# 1966 IH 2504 resto.



## 40fordy (Jul 27, 2017)

New member here with new post. Just picked up a 66 IH 2504 in a trade a few weeks ago, and I'm learning as I go. It wasn't running, but was told it had been working well 2 yrs ago. It had been sitting outside for those 2 yrs, and would not start again recently. The previous owner gave up on it, and hence the trade. Fairly good on anything mechanical, so I'd decided to tackle it. Soon discovered it had a few bent pushrods, and several mods done here and there, so the work continues. Hope to get more info on this model from other IH 2504 or 504 users. Thanks!


----------



## 40fordy (Jul 27, 2017)

Thanks! Here's a few pics of work so far.


----------



## 40fordy (Jul 27, 2017)

The loader tank has a crack near a weld seam, so it'll need to come off for a reweld. Might as well take the entire loader off as well, makes it easier to work on the tractor itself.


----------



## 40fordy (Jul 27, 2017)

Work continues, slowly tearing it down. Seems like the more I remove, the more problems are revealed. Brakes need to be redone, seals replaced.. Mods, if possible, please move thread to projects.


----------



## 40fordy (Jul 27, 2017)

Getting a little more done, replaced the right hub with a good used one, brakes redone as needed, getting ready to paint.


----------



## ar_confederate (Jul 20, 2015)

Looking really good.


----------



## 40fordy (Jul 27, 2017)

Did a little painting today.


----------



## pogobill (Jan 31, 2012)

Looking good 40fordy! Glad you are keeping up the thread! That's going to be an awesome tractor.


----------



## 40fordy (Jul 27, 2017)

pogobill said:


> Looking good 40fordy! Glad you are keeping up the thread! That's going to be an awesome tractor.
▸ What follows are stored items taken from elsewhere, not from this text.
Lemma goodLayout_callSound stack fa ret args l : goodLayout stack fa ret args l → callSound fa ret args l ∧ 16 <= Size l.
Proof.
  intros [Hlen Hal Hpow (c1 & Hc1 & Hc2) (Hs1 & Hs2 & Hs3 & Hs4) Hfa].
  assert (Hch : chain 0 (areaSlots ret args l) (ArgsEnd l)).
  { unfold areaSlots. constructor; [lia|done|by vm_compute|]. rewrite Z.add_0_l. by eapply chain_app. }
  pose proof (chain_le _ _ _ Hc1). pose proof (chain_le _ _ _ Hc2). unfold LinkageBytes in *.
  split; [|lia]. split; [done|]. split; [done|]. split.
  - intros i off size al Hi. apply (chain_bounds _ _ _ _ _ _ _ Hch) in Hi as (? & ? & ? & ?). split; [done|split; [lia|done]].
  - intros i j o1 s1 a1 o2 s2 a2 Hi Hj Hij. by eapply (chain_disjoint _ _ _ i j).
Qed.

(** ** Caller and callee *)

Definition vaSafe (v : ManagedCallValue) : Prop := ByValAlignment v <= Z.max 8 (t_align (storageType v)).

(** The callee's view [l1] of an area its caller laid out as [l]: the same
    result slot, the same fixed arguments, and [va_arg] finds the others. *)
Definition viewSound (stack fa : Z) (l1 l : ManagedCallLayout) (extra : list ManagedCallValue) : Prop :=
  ResultOffset l = ResultOffset l1 ∧
  ∃ offs, ArgOffsets l = ArgOffsets l1 ++ offs ∧ length offs = length extra ∧
    ∀ fp, fp mod fa = 0 → 0 <= fp → fp + 2 * stack <= 2 ^ 64 →
      vaWalk (vaStart fp l1) (map vaRead extra) = map (Z.add fp) offs.

Section Views.
Context (stack : Z) (Hstack : stackSize stack).

Lemma reserveResult_cursor ret ro c : reserveResult stack LinkageBytes ret = Ok (ro, c) → goodRet ret → 16 <= c.
Proof.
  unfold reserveResult. destruct ret as [t|]; intros H Hg; [|by injection H as <- <-].
  apply bind_Ok in H as ([[off al] c'] & Hv & [= <- <-]).
  apply (reserveValue_ok stack Hstack) in Hv as (-> & Hp & Ho & Hm & -> & Hle & _); [|done|by apply goodValue_ret, Hg].
  unfold slotBytes, LinkageBytes in *. pose proof (alignTo_ge (t_size (storageType (CallValue t None 1)))). destruct (Hg t eq_refl). cbn in *. lia.
Qed.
Thanks! Doing as much as possible when time permits. At the rate I'm going, should be done by next spring hopefully.


----------



## 40fordy (Jul 27, 2017)

Sandblasted and painted more..


----------



## 40fordy (Jul 27, 2017)

It's been awhile since the last post, just haven't done much over the winter. Now that it's warming up, I'll work on it more often. Here's where I'm at so far.


----------



## 40fordy (Jul 27, 2017)

A few more tidbits added on. Hoping to get her fired up in a week or so.


----------



## 40fordy (Jul 27, 2017)

Adding on a little more here and there as time permits..


----------



## FredM (Nov 18, 2015)

40fordy said:


> Adding on a little more here and there as time permits..
> View attachment 38188


just magic 40fordy, looking real good.


----------



## 40fordy (Jul 27, 2017)

I fabricated a new alternator mounting assembly since the brackets that held the alternator in place were flimsy, so now it's stout and not going anywhere. Originally thought of going back to an OEM generator, but staying with the aftermarket alternator that was on it will work just fine. Planning on starting it today.


----------



## geoff l (Oct 10, 2017)

That old girl is starting to look lovely,fine work indeed, and a joy to see her coming together!


----------



## 40fordy (Jul 27, 2017)

Thanks for the comments! It's been an interesting process so far. Unfortunately, yesterday as I was getting ready to start her up, the radiator decided to spring a leak in several places while filling it up. (My own dumb fault, should have pressure tested it as planned, but thought I'd save time and try it out as is.) After draining the block, thought I'd at least try to crank her over a bit and see if she'd fire up for a few seconds, but the carb decided to leak profusely after turning on the fuel flow. (Should have rebuilt it myself instead of relying on someone else). Tore the zenith carb apart and nothing had been replaced other than the gasket. The main jet plug threads were stripped and was glued in place, so looks like some machining will be needed. Ordered a carb kit with new float valve and seat, hoping to rebuild it this weekend..


----------



## 40fordy (Jul 27, 2017)

The radiator was recored and installed last week. The carb was rebuilt with new float valve and seat. No problem with start-up and the engine ran fairly well after some timing adjustments, although more leaks occurred..water pump and power steering hand pump..new parts on the way. I may need to replace the distributor advance springs also since timing is only advancing ~5° from 500-2000 rpm.


----------



## 40fordy (Jul 27, 2017)

New water pump installed and no leaks! Power steering hand pump removed, new seals installed and bolted back in. Installed new distributor advance springs and getting much better timing advance curve now. Started installing new instrument panel and wiring. Test fitting the grill assembly, and the work continues..


----------



## 40fordy (Jul 27, 2017)

All bolted together now, took for a test drive and everything working well now! Next step: rear fenders, then rebuilding the loader assembly.


----------



## Guest (Jul 20, 2018)

Impressive work!


----------



## FredM (Nov 18, 2015)

That has turned out a pearler 40fordy, should be mint when the loader attachment is back in place.


----------



## 40fordy (Jul 27, 2017)

Thanks all! Hoping to start the rest later this summer, need to get this done and put to work!


----------